* **Excerpted data**:

Definition with_turn_map (t : agent_turn_state_t) (m : turn_map_t) : agent_turn_state_t :=
  {| turn_map := m; turn_credentials := turn_credentials t; turn_password := turn_password t |}.
Definition with_turn_credentials (t : agent_turn_state_t) (c : stun_credentials_t) : agent_turn_state_t :=
  {| turn_map := turn_map t; turn_credentials := c; turn_password := turn_password t |}.

Record agent_stun_entry_t := {
  e_type : agent_stun_entry_type_t;
  e_state : agent_stun_entry_state_t;
  e_mode : agent_mode_t;
  e_pair : option nat;
  e_record : addr_record_t;
  e_relayed : addr_record_t;
  e_transaction_id : list Z;
  e_next_transmission : Z;
  e_retransmission_timeout : Z;
  e_retransmissions : Z;
  e_transaction_id_expired : bool;
  e_tcp_state : tcp_state_t;
  e_turn : option agent_turn_state_t;
  e_turn_redirections : Z;
  e_relay_entry : option nat
}.

Definition set_e_state (x : agent_stun_entry_t) (v : agent_stun_entry_state_t) : agent_stun_entry_t :=
  Build_agent_stun_entry_t (e_type x) v (e_mode x) (e_pair x) (e_record x) (e_relayed x)
    (e_transaction_id x) (e_next_transmission x) (e_retransmission_timeout x) (e_retransmissions x)
    (e_transaction_id_expired x) (e_tcp_state x) (e_turn x) (e_turn_redirections x) (e_relay_entry x).
Definition set_e_mode (x : agent_stun_entry_t) (v : agent_mode_t) : agent_stun_entry_t :=
  Build_agent_stun_entry_t (e_type x) (e_state x) v (e_pair x) (e_record x) (e_relayed x)
    (e_transaction_id x) (e_next_transmission x) (e_retransmission_timeout x) (e_retransmissions x)
    (e_transaction_id_expired x) (e_tcp_state x) (e_turn x) (e_turn_redirections x) (e_relay_entry x).
Definition set_e_record (x : agent_stun_entry_t) (v : addr_record_t) : agent_stun_entry_t :=
  Build_agent_stun_entry_t (e_type x) (e_state x) (e_mode x) (e_pair x) v (e_relayed x)
    (e_transaction_id x) (e_next_transmission x) (e_retransmission_timeout x) (e_retransmissions x)
    (e_transaction_id_expired x) (e_tcp_state x) (e_turn x) (e_turn_redirections x) (e_relay_entry x).
Definition set_e_relayed (x : agent_stun_entry_t) (v : addr_record_t) : agent_stun_entry_t :=
  Build_agent_stun_entry_t (e_type x) (e_state x) (e_mode x) (e_pair x) (e_record x) v
    (e_transaction_id x) (e_next_transmission x) (e_retransmission_timeout x) (e_retransmissions x)
    (e_transaction_id_expired x) (e_tcp_state x) (e_turn x) (e_turn_redirections x) (e_relay_entry x).
Definition set_e_transaction_id (x : agent_stun_entry_t) (v : list Z) : agent_stun_entry_t :=
  Build_agent_stun_entry_t (e_type x) (e_state x) (e_mode x) (e_pair x) (e_record x) (e_relayed x) v
    (e_next_transmission x) (e_retransmission_timeout x) (e_retransmissions x)
    (e_transaction_id_expired x) (e_tcp_state x) (e_turn x) (e_turn_redirections x) (e_relay_entry x).
Definition set_e_next_transmission (x : agent_stun_entry_t) (v : Z) : agent_stun_entry_t :=
  Build_agent_stun_entry_t (e_type x) (e_state x) (e_mode x) (e_pair x) (e_record x) (e_relayed x)
    (e_transaction_id x) v (e_retransmission_timeout x) (e_retransmissions x)
    (e_transaction_id_expired x) (e_tcp_state x) (e_turn x) (e_turn_redirections x) (e_relay_entry x).
Definition set_e_retransmission_timeout (x : agent_stun_entry_t) (v : Z) : agent_stun_entry_t :=
  Build_agent_stun_entry_t (e_type x) (e_state x) (e_mode x) (e_pair x) (e_record x) (e_relayed x)
    (e_transaction_id x) (e_next_transmission x) v (e_retransmissions x) (e_transaction_id_expired x)
    (e_tcp_state x) (e_turn x) (e_turn_redirections x) (e_relay_entry x).
Definition set_e_retransmissions (x : agent_stun_entry_t) (v : Z) : agent_stun_entry_t :=
  Build_agent_stun_entry_t (e_type x) (e_state x) (e_mode x) (e_pair x) (e_record x) (e_relayed x)
    (e_transaction_id x) (e_next_transmission x) (e_retransmission_timeout x) v
    (e_transaction_id_expired x) (e_tcp_state x) (e_turn x) (e_turn_redirections x) (e_relay_entry x).
Definition set_e_transaction_id_expired (x : agent_stun_entry_t) (v : bool) : agent_stun_entry_t :=
  Build_agent_stun_entry_t (e_type x) (e_state x) (e_mode x) (e_pair x) (e_record x) (e_relayed x)
    (e_transaction_id x) (e_next_transmission x) (e_retransmission_timeout x) (e_retransmissions x) v
    (e_tcp_state x) (e_turn x) (e_turn_redirections x) (e_relay_entry x).
Definition set_e_tcp_state (x : agent_stun_entry_t) (v : tcp_state_t) : agent_stun_entry_t :=
  Build_agent_stun_entry_t (e_type x) (e_state x) (e_mode x) (e_pair x) (e_record x) (e_relayed x)
    (e_transaction_id x) (e_next_transmission x) (e_retransmission_timeout x) (e_retransmissions x)
    (e_transaction_id_expired x) v (e_turn x) (e_turn_redirections x) (e_relay_entry x).
Definition set_e_turn (x : agent_stun_entry_t) (v : option agent_turn_state_t) : agent_stun_entry_t :=
  Build_agent_stun_entry_t (e_type x) (e_state x) (e_mode x) (e_pair x) (e_record x) (e_relayed x)
    (e_transaction_id x) (e_next_transmission x) (e_retransmission_timeout x) (e_retransmissions x)
    (e_transaction_id_expired x) (e_tcp_state x) v (e_turn_redirections x) (e_relay_entry x).
Definition set_e_turn_redirections (x : agent_stun_entry_t) (v : Z) : agent_stun_entry_t :=
  Build_agent_stun_entry_t (e_type x) (e_state x) (e_mode x) (e_pair x) (e_record x) (e_relayed x)
    (e_transaction_id x) (e_next_transmission x) (e_retransmission_timeout x) (e_retransmissions x)
    (e_transaction_id_expired x) (e_tcp_state x) (e_turn x) v (e_relay_entry x).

* **Aim of the exercise**: One number should be returned: how many lines in the records contain the word "option".

* **The answer**: 4